Vêem-se inúmeros projetos de reforma constitucional atualmente na
América Latina, ao lado daquele da Venezuela. Avança-se, no momento atual, para
novas Cartas Constitucionais para a Bolívia de Evo Morales e para a o Equador
de Rafael Correa.
Mesmo no Brasil, com freqüência perturbadora, ouve-se falar, aqui e
acolá, de alterações constitucionais para possibilitar uma tre-eleição do
Presidente Luís Inácio Lula da Silva, o que é reconhecido pelo próprio
Presidente como um arrematado absurdo. Isto quando não se fala em uma nova
Assembléia Constituinte, com vistas a colocar por terra as conquistas obtidas
com a promulgação da Carta de 1988.
A Constituição consagra as regras mais caras ao jogo, regras estas que não podem ser modificadas
ao bel prazer dos ventos políticos ou para fazê-la adaptar-se às (supostas)
necessidades do momento.
É imprescindível o fomento de uma cultura de respeito à Constituição no
país, respeito este que implica sujeição incondicional dos poderes e das
autoridades constituídos, e que não será obtido enquanto se falar, a todo
momento, em alterar a Carta Magna por qualquer razão contingente de somenos
importância, ou ainda (e pior), em utilizar institutos como aqueles do
plebiscito e referendo, para buscar burlar a Constituição ou promover sua
degradação.
6. Conclusões.
6.1. A Constituição, apesar das tensões para
com a democracia, pode ser um instrumento importante para salvaguardá-la.

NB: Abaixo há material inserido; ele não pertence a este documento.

(* ===== verification/RBAC.v ===== *)
(** * RBAC: account permissions
    (src/server/game/Accounts/RBAC.cpp, RBAC.h and the RBAC part of AccountMgr.cpp)

    [AccountMgr] owns the permission definitions and the default permissions of
    the security levels; [RBACData] is one account's granted and denied sets with
    the set computed from them.  The rows of the login database are a table
    changed by the statements the code executes; a statement keeps the meaning of
    its SQL text in LoginDatabase.cpp. *)

From stdpp Require Import base gmap list strings fin_sets sorting.
From Stdlib Require Import ZArith Lia.
From S2P Require Import Prelude.
#[local] Open Scope Z_scope.

Inductive RBACCommandResult :=
| RBAC_OK
| RBAC_CANT_ADD_ALREADY_ADDED
| RBAC_CANT_REVOKE_NOT_IN_LIST
| RBAC_IN_GRANTED_LIST
| RBAC_IN_DENIED_LIST
| RBAC_ID_DOES_NOT_EXISTS.
#[export] Instance RBACCommandResult_eq_dec : EqDecision RBACCommandResult.
Proof. solve_decision. Defined.

Record RBACPermission := mkPermission {
  perm_id : Z;
  perm_name : string;
  perm_links : gset Z
}.
Definition GetLinkedPermissions (p : RBACPermission) : gset Z := perm_links p.
Definition AddLinkedPermission (p : RBACPermission) (id : Z) : RBACPermission :=
  mkPermission (perm_id p) (perm_name p) ({[id]} ∪ perm_links p).
Definition RemoveLinkedPermission (p : RBACPermission) (id : Z) : RBACPermission :=
  mkPermission (perm_id p) (perm_name p) (perm_links p ∖ {[id]}).

(** [AccountMgr]: [_permissions] maps an id to a pointer, [None] for the null
    pointer that [operator[]] leaves behind. *)
Record AccountMgr := mkAccountMgr {
  _permissions : gmap Z (option RBACPermission);
  _defaultPermissions : gmap Z (gset Z)
}.

Definition GetRBACPermission (mgr : AccountMgr) (permissionId : Z) : option RBACPermission :=
  match _permissions mgr !! permissionId with
  | Some p => p
  | None => None
  end.
Definition GetRBACDefaultPermissions (mgr : AccountMgr) (secLevel : Z) : gset Z :=
  default ∅ (_defaultPermissions mgr !! secLevel).
Definition ClearRBAC (mgr : AccountMgr) : AccountMgr := mkAccountMgr ∅ ∅.

Record RBACData := mkRBACData {
  _id : Z;
  _name : string;
  _realmId : Z;
  _secLevel : Z;
  _grantedPerms : gset Z;
  _deniedPerms : gset Z;
  _globalPerms : gset Z
}.
Definition new_RBACData (id : Z) (name : string) (realmId secLevel : Z) : RBACData :=
  mkRBACData id name realmId secLevel ∅ ∅ ∅.

Definition with_granted (d : RBACData) (s : gset Z) : RBACData :=
  mkRBACData (_id d) (_name d) (_realmId d) (_secLevel d) s (_deniedPerms d) (_globalPerms d).
Definition with_denied (d : RBACData) (s : gset Z) : RBACData :=
  mkRBACData (_id d) (_name d) (_realmId d) (_secLevel d) (_grantedPerms d) s (_globalPerms d).
Definition with_global (d : RBACData) (s : gset Z) : RBACData :=
  mkRBACData (_id d) (_name d) (_realmId d) (_secLevel d) (_grantedPerms d) (_deniedPerms d) s.

Definition HasPermission (d : RBACData) (permission : Z) : bool := bool_decide (permission ∈ _globalPerms d).
Definition HasGrantedPermission (d : RBACData) (p : Z) : bool := bool_decide (p ∈ _grantedPerms d).
Definition HasDeniedPermission (d : RBACData) (p : Z) : bool := bool_decide (p ∈ _deniedPerms d).
Definition AddGrantedPermission (d : RBACData) (p : Z) : RBACData := with_granted d ({[p]} ∪ _grantedPerms d).
Definition RemoveGrantedPermission (d : RBACData) (p : Z) : RBACData := with_granted d (_grantedPerms d ∖ {[p]}).
Definition AddDeniedPermission (d : RBACData) (p : Z) : RBACData := with_denied d ({[p]} ∪ _deniedPerms d).
Definition RemoveDeniedPermission (d : RBACData) (p : Z) : RBACData := with_denied d (_deniedPerms d ∖ {[p]}).
Definition ClearData (d : RBACData) : RBACData :=
  mkRBACData (_id d) (_name d) (_realmId d) (_secLevel d) ∅ ∅ ∅.

(** ** The set operations *)

(** [*s.begin()] of a [std::set]: its least element. *)
Definition set_begin (s : gset Z) : option Z :=
  match elements s with
  | [] => None
  | x :: l => Some (foldl Z.min x l)
  end.

(** [AddPermissions(permsFrom, permsTo)] and [RemovePermissions(permsFrom,
    permsTo)]: both give the new value of the second argument, the only one they
    take by reference to change. *)
Definition AddPermissions (permsFrom permsTo : gset Z) : gset Z :=
  foldl (fun to p => {[p]} ∪ to) permsTo (elements permsFrom).
Definition RemovePermissions (permsFrom permsTo : gset Z) : gset Z :=
  foldl (fun to p => to ∖ {[p]}) permsTo (elements permsFrom).

(** One turn of the loop of [ExpandPermissions] with [permissionId] taken out of
    [toCheck]. *)
Definition expand_step (mgr : AccountMgr) (permissionId : Z) (toCheck permissions : gset Z) : gset Z * gset Z :=
  match GetRBACPermission mgr permissionId with
  | None => (toCheck, permissions)
  | Some permission =>
    let permissions' := {[permissionId]} ∪ permissions in
    (foldl (fun tc q => if bool_decide (q ∈ permissions') then tc else {[q]} ∪ tc)
           toCheck (elements (GetLinkedPermissions permission)), permissions')
  end.
Fixpoint expand_loop (mgr : AccountMgr) (fuel : nat) (toCheck permissions : gset Z) : gset Z :=
  match fuel with
  | O => permissions
  | S fuel =>
    match set_begin toCheck with
    | None => permissions
    | Some permissionId =>
      let '(tc, perms) := expand_step mgr permissionId (toCheck ∖ {[permissionId]}) permissions in
      expand_loop mgr fuel tc perms
    end
  end.

(** Everything that can ever be queued, and a bound on the turns. *)
Definition link_universe (mgr : AccountMgr) (s : gset Z) : gset Z :=
  s ∪ ⋃ ((fun x => match x.2 with Some p => perm_links p | None => ∅ end) <$> map_to_list (_permissions mgr)).
Definition expand_fuel (mgr : AccountMgr) (s : gset Z) : nat :=
  S ((size (dom (_permissions mgr)) + 1) * (size (link_universe mgr s) + 1)).

Definition ExpandPermissions (mgr : AccountMgr) (permissions : gset Z) : gset Z :=
  expand_loop mgr (expand_fuel mgr permissions) permissions ∅.

(** [CalculateNewPermissions], with the arguments of [RemovePermissions] in the
    order of the call. *)
Definition CalculateNewPermissions (mgr : AccountMgr) (d : RBACData) : RBACData :=
  let globalPerms := ExpandPermissions mgr (_grantedPerms d) in
  let revoked := ExpandPermissions mgr (_deniedPerms d) in
  let revoked' := RemovePermissions globalPerms revoked in
  with_global d globalPerms.

(** ** The account's table in the login database *)

Inductive db_stmt :=
| INS_RBAC_ACCOUNT_PERMISSION (accountId permissionId : Z) (granted : bool) (realmId : Z)
| DEL_RBAC_ACCOUNT_PERMISSION (accountId permissionId realmId : Z)
| DEL_ACCOUNT_ACCESS (accountId : Z)
| DEL_ACCOUNT_ACCESS_BY_REALM (accountId realmId : Z)
| INS_ACCOUNT_ACCESS (accountId level realmId : Z).

(** [rbac_account_permissions]: (accountId, permissionId, realmId) to granted. *)
Abbreviation perm_table := (gmap (Z * Z * Z) bool).

Definition exec_stmt (t : perm_table) (s : db_stmt) : perm_table :=
  match s with
  | INS_RBAC_ACCOUNT_PERMISSION a p g r => <[(a, p, r) := g]> t
  | DEL_RBAC_ACCOUNT_PERMISSION a p r => delete (a, p, -1) (delete (a, p, r) t)
  | _ => t
  end.
Definition exec_stmts (t : perm_table) (ss : list db_stmt) : perm_table := foldl exec_stmt t ss.

(** The rows of LOGIN_SEL_RBAC_ACCOUNT_PERMISSIONS, ordered by permission and
    realm. *)
Definition row_le (a b : Z * Z * bool) : Prop := a.1.1 < b.1.1 \/ (a.1.1 = b.1.1 /\ a.1.2 <= b.1.2).
#[export] Instance row_le_dec a b : Decision (row_le a b).
Proof. unfold row_le; apply _. Defined.
Definition select_rows (t : perm_table) (accountId realmId : Z) : list (Z * bool) :=
  (fun r => (r.1.1, r.2)) <$>
    merge_sort row_le
      (omap (fun kv => let '((a, p, r), g) := kv in
                       if bool_decide (a = accountId /\ (r = realmId \/ r = -1))
                       then Some (p, r, g) else None) (map_to_list t)).

(** ** Commands *)

Definition SavePermission (d : RBACData) (permission : Z) (granted : bool) (realmId : Z) : list db_stmt :=
  [INS_RBAC_ACCOUNT_PERMISSION (_id d) permission granted realmId].

Definition GrantPermission (mgr : AccountMgr) (d : RBACData) (permissionId realmId : Z)
  : RBACCommandResult * RBACData * list db_stmt :=
  match GetRBACPermission mgr permissionId with
  | None => (RBAC_ID_DOES_NOT_EXISTS, d, [])
  | Some _ =>
    if HasDeniedPermission d permissionId then (RBAC_IN_DENIED_LIST, d, [])
    else if HasGrantedPermission d permissionId then (RBAC_CANT_ADD_ALREADY_ADDED, d, [])
    else
      let d := AddGrantedPermission d permissionId in
      if realmId =? 0 then (RBAC_OK, d, [])
      else (RBAC_OK, CalculateNewPermissions mgr d, SavePermission d permissionId true realmId)
  end.

Definition DenyPermission (mgr : AccountMgr) (d : RBACData) (permissionId realmId : Z)
  : RBACCommandResult * RBACData * list db_stmt :=
  match GetRBACPermission mgr permissionId with
  | None => (RBAC_ID_DOES_NOT_EXISTS, d, [])
  | Some _ =>
    if HasGrantedPermission d permissionId then (RBAC_IN_GRANTED_LIST, d, [])
    else if HasDeniedPermission d permissionId then (RBAC_CANT_ADD_ALREADY_ADDED, d, [])
    else
      let d := AddDeniedPermission d permissionId in
      if realmId =? 0 then (RBAC_OK, d, [])
      else (RBAC_OK, CalculateNewPermissions mgr d, SavePermission d permissionId false realmId)
  end.

Definition RevokePermission (mgr : AccountMgr) (d : RBACData) (permissionId realmId : Z)
  : RBACCommandResult * RBACData * list db_stmt :=
  if negb (HasGrantedPermission d permissionId) && negb (HasDeniedPermission d permissionId)
  then (RBAC_CANT_REVOKE_NOT_IN_LIST, d, [])
  else
    let d := RemoveDeniedPermission (RemoveGrantedPermission d permissionId) permissionId in
    if realmId =? 0 then (RBAC_OK, d, [])
    else (RBAC_OK, CalculateNewPermissions mgr d,
          [DEL_RBAC_ACCOUNT_PERMISSION (_id d) permissionId realmId]).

Vislumbrou-se a interação entre Constituição e democracia. Viu-se, nos
itens introdutórios do presente Estudo, que há uma tensão entre a democracia e
o Constitucionalismo, na medida em que este, como técnica de controle do exercício do poder por definição,
restringe a liberdade de conformação dos atores políticos representativos
(presuntivos) da vontade popular.
Não obstante, de se observar que as
Constituições contemporâneas consagram e salvaguardam de alterações discutíveis
exatamente a democracia, assegurando o sufrágio universal, o voto
secreto, direto e de igual valor, dentre outros direitos políticos, e afastando
a possibilidade de deliberações anti-democráticas por parte dos poderes
constituídos, como faz a Constituição brasileira, em seu art. 60, § 4º, II.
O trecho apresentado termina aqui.